What is it I here you ask!
Its fundamentally a treatment for persistent contracted frozen shoulders. Also known as Arthrographic Distension it was first reported back in 1965 but has been generally poorly researched. It’s basically an injection of a local anaesthetic, cortisone and saline (enough to try and stretch the joint capsule) into the shoulder joint with a contrast, which allows the procedure to show up on an imaging device. The injected fluid can be seen to expand the joint which is thought to disrupt adhesions of the shoulder capsule or even burst it.
How does this improve your pain and movement?
It is proposed that its benefits are derived from a combination of the anti‐inflammatory effect of cortisone with the mechanical effect of joint distension, thereby reducing the stretch on pain receptors in the glenohumeral joint capsule and its attachements.
The great thing about this procedure is it takes 15-20 minutes to perform and is very little risk.

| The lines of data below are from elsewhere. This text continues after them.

Lemma wp_promote address deadline m :
  at_stage q running m ->
  wp (promote c q names address deadline) (ended (fun _ => at_stage q promoted))
    (fun _ => False) (at_stage q interrupted) m.
Proof using derived.
  names_apart. intros Hm.
  assert (forall r d, untouched r d -> interrupted r d) as Hui by (by left).
  eapply wp_then; [apply wp_quiet_phase with (P := running); [apply marker_quiet|..|exact Hm]|];
    [by intros r d [? _]|by intros r d [? _]; left|].
  intros ? m1 H1.
  eapply wp_then; [apply wp_quiet_phase with (P := running); [apply stop_quiet|..|exact H1]|];
    [by intros r d [? _]|by intros r d [? _]; left|].
  intros ? m2 H2.
  set (copied_ := (fun r d => untouched r d /\ is_Some cand /\ d !! nm_staging names = cand) : Stage_).
  eapply (wp_then _ _ (fun _ => at_stage q copied_)).
  { apply wp_at_phase. eapply wp_mono;
      [eapply (wp_stage_clone c q _ _ _ _ _ copied_ untouched); [exact H2|..]
      |by intros [] ?|done|intros m'; apply Hui]; unfold copied_; solve_stage. }
  intros ? m3 H3.
  eapply wp_then; [apply wp_quiet_phase with (P := copied_); [apply staged_quiet|..|exact H3]|];
    [by intros r d [? _]|by intros r d [? _]; left|].
  intros ? m4 H4.
  eapply (wp_then _ _ (fun _ => at_stage q (fun r d => staged r d /\ d !! nm_warm names = old))).
  { apply wp_map_err. eapply wp_mono; [eapply (wp_stage_record c q names Staging _
      (fun r d => staged r d /\ d !! nm_warm names = old) untouched);
      [exact H4|..]|by intros [] ?|done|done]; unfold copied_; solve_stage. }
  intros ? m5 H5. eapply (wp_then _ _ (fun _ => at_stage q retired)).
  { apply wp_at_phase. eapply wp_mono; [by apply wp_retire|done|done|].
    intros m'. unfold at_stage, interrupted. auto. }
  intros ? m6 H6. eapply (wp_then _ _ (fun _ => at_stage q published)).
  { apply wp_at_phase. eapply wp_mono; [by apply wp_publish|done|done|].
    intros m'. unfold at_stage, interrupted. auto. }
  intros ? m7 H7. apply wp_map_err.
  eapply wp_mono; [eapply (wp_stage_record c q names Promoted _ promoted publishing); [exact H7|..]
    |by intros [] ?|done|done]; solve_stage.
Qed.

(** ** Compensation

    A generation to step back to is one whose image was live. *)
Context (present : rtq_previous q <> None -> is_Some old).

Definition unresolved : Stage_ := fun r d => is_candidate Staging r.

Definition surviving r : Prop := r = survivor (profile_of_request q) (nm_warm names) (rtq_previous q).

(** The live disk is the one before, or there is none. *)
Definition stepped_back d : Prop :=
  rtq_previous q = None \/ d !! nm_warm names = old \/ d !! nm_warm names = None.

(** What the answer of a retention says of the record and the live disk. *)
Definition concluded (o : RetentionOutcome) : Stage_ := fun r d =>
  match ro_outcome o with
  | RPromoted => is_candidate Promoted r /\ ro_generation o = Some (rtq_generation q) /\
                 (d !! nm_warm names = cand \/ d !! nm_warm names = None)
  | RolledBack => surviving r /\ stepped_back d /\
                  exists g, rtq_previous q = Some g /\ ro_generation o = Some (wg_generation g)
  | _ => untouched r d \/ unresolved r d \/ (surviving r /\ rtq_previous q = None)
  end.

Lemma wp_drop_candidate P Q m :
  at_stage q P m -> (forall r d, P r d -> Q r d) ->
  (forall r d, P r d -> Q r (delete (nm_staging names) d)) ->
  wp (drop_candidate c q names) (fun _ => at_stage q Q) (fun _ => False) (at_stage q Q) m.
Proof.
  intros Hm HQ HQ'. apply wp_attempted.
  eapply wp_mono; [eapply (wp_stage_delete c q _ _ _ P Q Q); eauto|by intros [] ?|done|done].
Qed.

Lemma wp_persist_previous p error m :
  at_stage q (fun r d => is_candidate Staging r /\ stepped_back d) m ->
  wp (persist_previous c q names p error) (fun o => at_stage q (concluded o))
    (fun _ => False) (at_stage q unresolved) m.
Proof.
  intros Hm. unfold persist_previous. destruct (rtq_previous q) as [g|] eqn:Hprev; apply wp_bind.
  - eapply wp_mono; [eapply (wp_stage_revert c q names (Some g) _
      (fun r d => surviving r /\ stepped_back d) unresolved); [exact Hm|..]| |done|done].
    + intros r d [_ Hb]. split; [|done]. unfold surviving. by rewrite Hprev.
    + by intros r d [? _].
    + intros [u|e] m' Hm'; apply wp_ret; unfold at_stage, concluded in *; simpl; [naive_solver|auto].
  - eapply wp_mono; [eapply (wp_stage_revert c q names None _
      (fun r d => surviving r) unresolved); [exact Hm|..]| |done|done].
    + intros r d _. unfold surviving. by rewrite Hprev.
    + by intros r d [? _].
    + intros [u|e] m' Hm'; apply wp_ret; unfold at_stage, concluded in *; simpl; auto.
Qed.

Lemma wp_finalize p error m :
  at_stage q (fun r d => is_candidate Staging r /\
    (d !! nm_warm names = cand \/ d !! nm_warm names = None)) m ->
  wp (finalize_live_candidate c q names p error) (fun o => at_stage q (concluded o))
    (fun _ => False) (at_stage q unresolved) m.
Proof.
  intros Hm. apply wp_bind.
  eapply wp_mono; [eapply (wp_stage_record c q names Promoted _ (fun r d => is_candidate Promoted r /\
    (d !! nm_warm names = cand \/ d !! nm_warm names = None)) unresolved); [exact Hm|..]| |done|done].
  - by intros r d t [_ Hl].
  - by intros r d [? _].
  - intros [u|e] m' Hm'; apply wp_ret; unfold at_stage, concluded in *; simpl; naive_solver.
Qed.

(** Before the restore, with the live image gone: its copy is the old disk. *)
Definition bereft : Stage_ := fun r d =>
  is_candidate Staging r /\ d !! nm_warm names = None /\
  (d !! nm_previous names = old \/ old = None).

Lemma wp_restore m :
  at_stage q bereft m ->
  wp (ensure_previous_restored c q names)
    (fun x => at_stage q (fun r d => is_candidate Staging r /\ (x = Ok tt -> stepped_back d)))
    (fun _ => False) (at_stage q unresolved) m.
Proof using derived present.
  intros Hm. apply wp_bind.
  eapply wp_mono; [apply wp_stage_absent, Hm| |done|by intros m' [? _]].
  intros absent m1 [H1 _]. destruct absent; simpl; cycle 1.
  { apply wp_ret. destruct H1 as (? & ? & _). split; [done|]. intros _. right. by right. }
  apply wp_timed. eapply wp_mono; [eapply (wp_stage_clone c q _ _ _ _ bereft
    (fun r d => is_candidate Staging r /\ stepped_back d) unresolved); [exact H1|..]| | |done].
  - intros r d disk (Hc & _ & Hp) _ Hsrc. split; [done|]. unfold stepped_back.
    rewrite lookup_insert_eq. destruct Hp as [Hp|Hp].
    + right. left. congruence.
    + left. destruct (rtq_previous q) eqn:Hq; [|done]. destruct present as [x Hx]; congruence.
  - by intros r d [? _].
  - by intros r d [? _].
  - intros [[]|e] m2 H2; [destruct H2; by split | by split].
  - by intros m2 H2.
Qed.

(** The failure with its candidate dropped. *)
Definition dropped_at (p : RetentionPhase) : Stage_ := fun r d =>
  match p with
  | Retire => is_candidate Staging r /\ (d !! nm_warm names = old \/
      (d !! nm_warm names = None /\ d !! nm_previous names = old))
  | Promote => is_candidate Staging r /\ d !! nm_previous names = old /\
      (d !! nm_warm names = None \/ d !! nm_warm names = cand)
  | _ => untouched r d
  end.

Lemma failed_dropped p r d :
  failed_at p r d -> dropped_at p r d /\ dropped_at p r (delete (nm_staging names) d).
Proof using derived. names_apart. unfold failed_at, dropped_at. destruct p; split; solve_stage. Qed.

Lemma dropped_open p r d : dropped_at p r d -> untouched r d \/ unresolved r d.
Proof. unfold dropped_at, unresolved. destruct p; naive_solver. Qed.

(** The reconciliation after an answer about the live name. *)
Lemma wp_restoring p error (restored : Fut M (result WorkerError unit)) m :
  wp restored (fun x => at_stage q (fun r d => is_candidate Staging r /\ (x = Ok tt -> stepped_back d)))
    (fun _ => False) (at_stage q unresolved) m ->
  wp (restored ← restored;
      match restored with
      | Ok _ => persist_previous c q names p error
      | Err restore_error =>
          mret (retention_outcome RFailed p
            (worker_message error +:+ "; restore failed: " +:+ worker_message restore_error)
            (rtq_generation q))
      end) (fun o => at_stage q (concluded o)) (fun _ => False) (at_stage q unresolved) m.
Proof.
  intros Hr. apply wp_bind. eapply wp_mono; [exact Hr| |done|done]. intros [[]|e] m' [Hc Hb].
  - apply wp_persist_previous. split; [done|]. by apply Hb.
  - apply wp_ret. right. by left.
Qed.

Lemma wp_rollback p error m :
  at_stage q (failed_at p) m ->
  wp (rollback c q names p error) (fun o => at_stage q (concluded o)) (fun _ => False)
    (at_stage q (fun r d => untouched r d \/ unresolved r d)) m.
Proof using derived present.
  intros Hm. apply wp_bind.
  eapply wp_mono; [apply (wp_drop_candidate (failed_at p) (dropped_at p)); [done|..]; intros r d;
    apply failed_dropped| |done|intros m'; apply dropped_open].
  intros ? m1 H1. apply wp_bind.
  eapply wp_mono; [apply wp_stage_absent, H1| |done|intros m'; apply dropped_open].
  intros absent m2 [H2 Habs].
  assert (forall (step : Fut M RetentionOutcome),
    wp step (fun o => at_stage q (concluded o)) (fun _ => False) (at_stage q unresolved) m2 ->
    wp step (fun o => at_stage q (concluded o)) (fun _ => False)
      (at_stage q (fun r d => untouched r d \/ unresolved r d)) m2) as Hgo.
  { intros step Hs. eapply wp_mono; [exact Hs|done|done|]. intros m'. unfold at_stage. auto. }
  destruct p; simpl in H2; try (apply wp_ret; by left); destruct absent; simpl; apply Hgo.
  - apply wp_restoring, wp_restore. specialize (Habs eq_refl). unfold at_stage, bereft. intuition congruence.
  - apply wp_restoring, wp_ret. unfold at_stage, stepped_back. tauto.
  - apply wp_restoring, wp_restore. specialize (Habs eq_refl). unfold at_stage, bereft. intuition congruence.
  - apply wp_finalize. unfold at_stage. tauto.
Qed.
End promotion.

Whats the evidence for this procedure.
Leonard Funk (consultant physiotherapist) reports the following outcomes from one of his studies:
- 75% patients report a good or excellent overall response and 95% report reduced pain scores and improved movement.
- 100% reduced medication use and15% have the injection repeated depending on the symptoms
Most of the research is of a poor standard with small sample size, poor methodology and significant heterogeneity.
Cochrane Review 2008 included 5 RCTs and concluded that…
- Hydrodilatation does no harm
- At best it reduces disability over the short term and might improve pain levels
- However, lower quality evidence does provide support for this technique
Initial conservative treatment is definitely recommended prior to such an injection. This includes physiotherapy (exercises and manual therapy) analgesia and a steroid injection (if pain is significant). If your symptoms of pain and stiffness persist then a hydrodistention injection might be an option for you to consider.